* **Task description**
Search the records for the word "value" and report each line that has it.

* **Provided information**

(** X20.  A [tool_result] of the tool [t] that names no file (no
    [original_args] and no file name or path in the result) is handled
    without error and filed under the key ['unknown'], with ['unknown'] as
    file name and file id.  Under that key the results of other tools that
    were there stay, in their order, an earlier result of [t] is gone, and
    the new result comes last: it is the only result of [t] there.  The
    current file key is left as it was. *)
Theorem unattributed_result env (data : value) (w : World) (t : string) :
  prop data "type" = VStr "tool_result" ->
  prop data "tool_name" = VStr t ->
  truthy (prop data "original_args") = false ->
  truthy (prop (prop data "result") "file_name") = false ->
  truthy (prop (prop data "result") "media_path") = false ->
  truthy (path (prop data "result") ["local_analysis"; "file_path"]) = false ->
  let h := handleServerMessage env data w in
  let earlier := Store.getAnalysisForFile (VStr "unknown") (store w) in
  let later := Store.getAnalysisForFile (VStr "unknown") (store (after h)) in
  let filed :=
    {| AnalysisResult.id := VStr (fresh_id env "analysis-" "-" 0);
       AnalysisResult.type := VStr t;
       AnalysisResult.content := prop data "result";
       AnalysisResult.timestamp := isoNow env;
       AnalysisResult.fileName := VStr "unknown";
       AnalysisResult.fileId := VStr "unknown" |} in
  thrown h = None
  /\ later
     = List.filter (fun r => negb (strict_eq (AnalysisResult.type r) (VStr t))) earlier
       ++ [filed]
  /\ List.filter (fun r => strict_eq (AnalysisResult.type r) (VStr t)) later = [filed]
  /\ Store.currentFileKey (store (after h)) = Store.currentFileKey (store w).
Proof.
  intros Hty Hname Hargs Hf Hm Hl h earlier later filed.
  assert (Hresolve : forall m, resolve_file m data = (VStr "unknown", VNull)).
  { intros m. unfold resolve_file. rewrite Hargs, Hf, Hm, Hl. reflexivity. }
  assert (Hh : thrown h = None
               /\ later
                  = List.filter
                      (fun r => negb (strict_eq (AnalysisResult.type r) (VStr t))) earlier
                    ++ [filed]
               /\ Store.currentFileKey (store (after h)) = Store.currentFileKey (store w)).
  { subst later earlier filed h. rewrite (handle_tool_result _ _ _ Hty).
    unfold case_tool_result, mark_tool_call, tool_analysis.
    rewrite Hresolve, Hname. cbn [is_detection_tool].
    change (truthy VNull || negb (strict_eq (VStr "unknown") (VStr "unknown")))
      with false.
    cbn iota.
    split; [reflexivity|]. split.
    - unfold Store.getAnalysisForFile.
      repeat match goal with
             | |- context [match find_tool_call ?x ?ms with _ => _ end] =>
                 destruct (find_tool_call x ms)
             | |- context [if ?b then _ else _] =>
                 match type of b with bool => destruct b end
             end;
        cbn [after done store on_store Store.analysisResultsByFile Store.updateMessage
             Store.with_messages Store.addAnalysisHistory Store.setCurrentAnalysis
             Store.setCurrentFileKey
             Store.with_analysisResultsByFile Store.with_currentAnalysis
             Store.fileKeyOf AnalysisResult.fileId AnalysisResult.fileName
             AnalysisResult.type JS.or truthy];
        (rewrite get_set_same by reflexivity); reflexivity.
    - repeat match goal with
             | |- context [match find_tool_call ?x ?ms with _ => _ end] =>
                 destruct (find_tool_call x ms)
             | |- context [if ?b then _ else _] =>
                 match type of b with bool => destruct b end
             end; reflexivity. }
  destruct Hh as (Hthrown & Hlater & Hkey).
  split; [exact Hthrown|]. split; [exact Hlater|]. split; [|exact Hkey].
  rewrite Hlater, List.filter_app.
  rewrite (filter_out_then_in (fun r => strict_eq (AnalysisResult.type r) (VStr t))).
  subst filed. simpl. rewrite String.eqb_refl. reflexivity.
Qed.

Lemma includes_sep_app (sep : ascii) (dir rest : string) :
  includes (String sep EmptyString) (dir +:+ String sep rest) = true.
Proof.
  induction dir as [|c dir IH]; simpl.
  - destruct (ascii_dec sep sep); [|contradiction]. destruct rest; reflexivity.
  - rewrite IH. apply orb_true_r.
Qed.

Lemma last_segment_none (sep : ascii) (file : string) :
  includes (String sep EmptyString) file = false -> last_segment sep file = file.
Proof.
  destruct file as [|c file]; simpl; [reflexivity|].
  intros Hnone. apply orb_false_iff in Hnone as [Hc Hrest]. rewrite Hrest.
  destruct (Ascii.eqb_spec c sep) as [->|_]; [|reflexivity].
  destruct (ascii_dec sep sep); [|contradiction]. destruct file; discriminate.
Qed.

Lemma last_segment_app (sep : ascii) (dir file : string) :
  includes (String sep EmptyString) file = false ->
  last_segment sep (dir +:+ String sep file) = file.
Proof.
  intros Hnone. induction dir as [|c dir IH]; simpl.
  - rewrite Ascii.eqb_refl. apply last_segment_none. exact Hnone.
  - rewrite includes_sep_app. destruct (Ascii.eqb c sep); exact IH.
Qed.

(** X21.  A [tool_result] whose [image_path] argument is a path
    [dir + '/' + file], not of the form ['file:...'], with [file] non-empty,
    free of ['/'] and other than ['unknown']: the file name is [file], the
    last segment of the path, and the file id is the one the file-id map
    holds for [file], or [null] when it holds none. *)
Theorem path_argument_resolves (fileIdMap : JSMap.t value) (data : value)
  (dir file : string) :
  prop (prop data "original_args") "image_path" = VStr (dir +:+ "/" +:+ file) ->
  startsWith "file:" (dir +:+ "/" +:+ file) = false ->
  includes "/" file = false ->
  file <> EmptyString ->
  file <> "unknown" ->
  base_name (dir +:+ "/" +:+ file) = file
  /\ resolve_file fileIdMap data
     = (VStr file, default VNull (JSMap.get fileIdMap (VStr file))).
Proof.
  intros Hpath Hprefix Hslash Hfile Hunknown.
  assert (Hbase : base_name (dir +:+ "/" +:+ file) = file).
  { unfold base_name. change (dir +:+ "/" +:+ file) with (dir +:+ String "/" file).
    rewrite (last_segment_app _ _ _ Hslash).
    destruct (String.eqb_spec file EmptyString); [contradiction|reflexivity]. }
  split; [exact Hbase|].
  assert (Hfirst : first_path (prop data "original_args") = Some (dir +:+ "/" +:+ file)).
  { unfold first_path. rewrite Hpath. cbn [List.find is_string andb].
    rewrite truthy_string; [reflexivity|]. destruct dir; discriminate. }
  unfold resolve_file.
  rewrite (prop_string_receiver _ _ _ Hpath), Hfirst, Hprefix, Hbase.
  assert (Hu : String.eqb file "unknown" = false) by (apply String.eqb_neq; exact Hunknown).
  simpl. rewrite Hu. simpl. unfold JSMap.has.
  destruct (JSMap.get fileIdMap (VStr file)); simpl; rewrite ?Hu; reflexivity.
Qed.

End HandlerFrame.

* **The answer**
Theorem unattributed_result env (data : value) (w : World) (t : string) :
Theorem path_argument_resolves (fileIdMap : JSMap.t value) (data : value)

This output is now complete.